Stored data
Lemma close_inv i c c' : close_step i c = Some c' -> inv c -> inv c'.
Proof.
  unfold close_step. destruct (c.(closers) !! i) as [[]|] eqn:Hk; [| |done..]; intros [= <-] (Hsh & Hcr & Hw).
  - split_and!; [done|done|]. intros _. left. apply list_elem_of_lookup. exists i. apply list_lookup_insert_eq. by eapply lookup_lt_Some.
  - split_and!; [by eapply shape_adv; [apply notify_waiters_adv|]| |by apply (woken_all c Hsh)].
    intros j r Hj Hp Hwj. cbn in Hwj. destruct (no_notify_waiters c.(notifier)) as (Hnw & _). set_solver.
Qed.

Lemma fewer_inv l c : (length l <= length c.(requests))%nat -> inv c -> inv (set_requests l c).
Proof.
  intros Hl (Hsh & Hcr & Hw). split_and!; [done| |done]. intros j r Hj Hp Hwj. specialize (Hcr j r Hj Hp Hwj). unfold credit in *. cbn in *. lia.
Qed.

Lemma call_recv_inv c : inv c ->
  inv (mkChannel c.(closed) c.(notifier) c.(requests) (c.(receivers) ++ [mkReceiver REnable false]) c.(senders) c.(closers)).
Proof.
  intros ([He Ho] & Hcr & Hw). assert (forall j r, (c.(receivers) ++ [mkReceiver REnable false]) !! j = Some r ->
    c.(receivers) !! j = Some r \/ (j = length c.(receivers) /\ r = mkReceiver REnable false)) as Hl.
  { intros j r [?|[Hj Hr]]%lookup_app_Some; [by left|right]. apply list_lookup_singleton_Some in Hr as [? ->]. split; [lia|done]. }
  split_and!; [split| |]; cbn.
  - intros j r [Hj|[-> ->]]%Hl; [by apply He|]. cbn. split; intros Hin; [pose proof (Ho _ (or_introl Hin))|pose proof (Ho _ (or_intror Hin))]; lia.
  - intros j Hj. rewrite length_app. cbn. specialize (Ho j Hj). lia.
  - intros j r Hj Hp Hwj. cbn in *. apply Hl in Hj as [Hj|[-> ->]]; [|done]. specialize (Hcr j r Hj Hp Hwj). unfold credit in *. cbn in *.
    rewrite map_app, list_sum_app. lia.
  - intros Hc. destruct (Hw Hc) as [?|Hr]; [by left|right]. intros j r [Hj|[-> ->]]%Hl Hp; [by eapply Hr|done].
Qed.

**ASSIGNMENT**
Please quote the records above exactly, without skipping a line.

**OUTPUT OF THE EXERCISE**
Lemma close_inv i c c' : close_step i c = Some c' -> inv c -> inv c'.
Proof.
  unfold close_step. destruct (c.(closers) !! i) as [[]|] eqn:Hk; [| |done..]; intros [= <-] (Hsh & Hcr & Hw).
  - split_and!; [done|done|]. intros _. left. apply list_elem_of_lookup. exists i. apply list_lookup_insert_eq. by eapply lookup_lt_Some.
  - split_and!; [by eapply shape_adv; [apply notify_waiters_adv|]| |by apply (woken_all c Hsh)].
    intros j r Hj Hp Hwj. cbn in Hwj. destruct (no_notify_waiters c.(notifier)) as (Hnw & _). set_solver.
Qed.

Lemma fewer_inv l c : (length l <= length c.(requests))%nat -> inv c -> inv (set_requests l c).
Proof.
  intros Hl (Hsh & Hcr & Hw). split_and!; [done| |done]. intros j r Hj Hp Hwj. specialize (Hcr j r Hj Hp Hwj). unfold credit in *. cbn in *. lia.
Qed.

Lemma call_recv_inv c : inv c ->
  inv (mkChannel c.(closed) c.(notifier) c.(requests) (c.(receivers) ++ [mkReceiver REnable false]) c.(senders) c.(closers)).
Proof.
  intros ([He Ho] & Hcr & Hw). assert (forall j r, (c.(receivers) ++ [mkReceiver REnable false]) !! j = Some r ->
    c.(receivers) !! j = Some r \/ (j = length c.(receivers) /\ r = mkReceiver REnable false)) as Hl.
  { intros j r [?|[Hj Hr]]%lookup_app_Some; [by left|right]. apply list_lookup_singleton_Some in Hr as [? ->]. split; [lia|done]. }
  split_and!; [split| |]; cbn.
  - intros j r [Hj|[-> ->]]%Hl; [by apply He|]. cbn. split; intros Hin; [pose proof (Ho _ (or_introl Hin))|pose proof (Ho _ (or_intror Hin))]; lia.
  - intros j Hj. rewrite length_app. cbn. specialize (Ho j Hj). lia.
  - intros j r Hj Hp Hwj. cbn in *. apply Hl in Hj as [Hj|[-> ->]]; [|done]. specialize (Hcr j r Hj Hp Hwj). unfold credit in *. cbn in *.
    rewrite map_app, list_sum_app. lia.
  - intros Hc. destruct (Hw Hc) as [?|Hr]; [by left|right]. intros j r [Hj|[-> ->]]%Hl Hp; [by eapply Hr|done].
Qed.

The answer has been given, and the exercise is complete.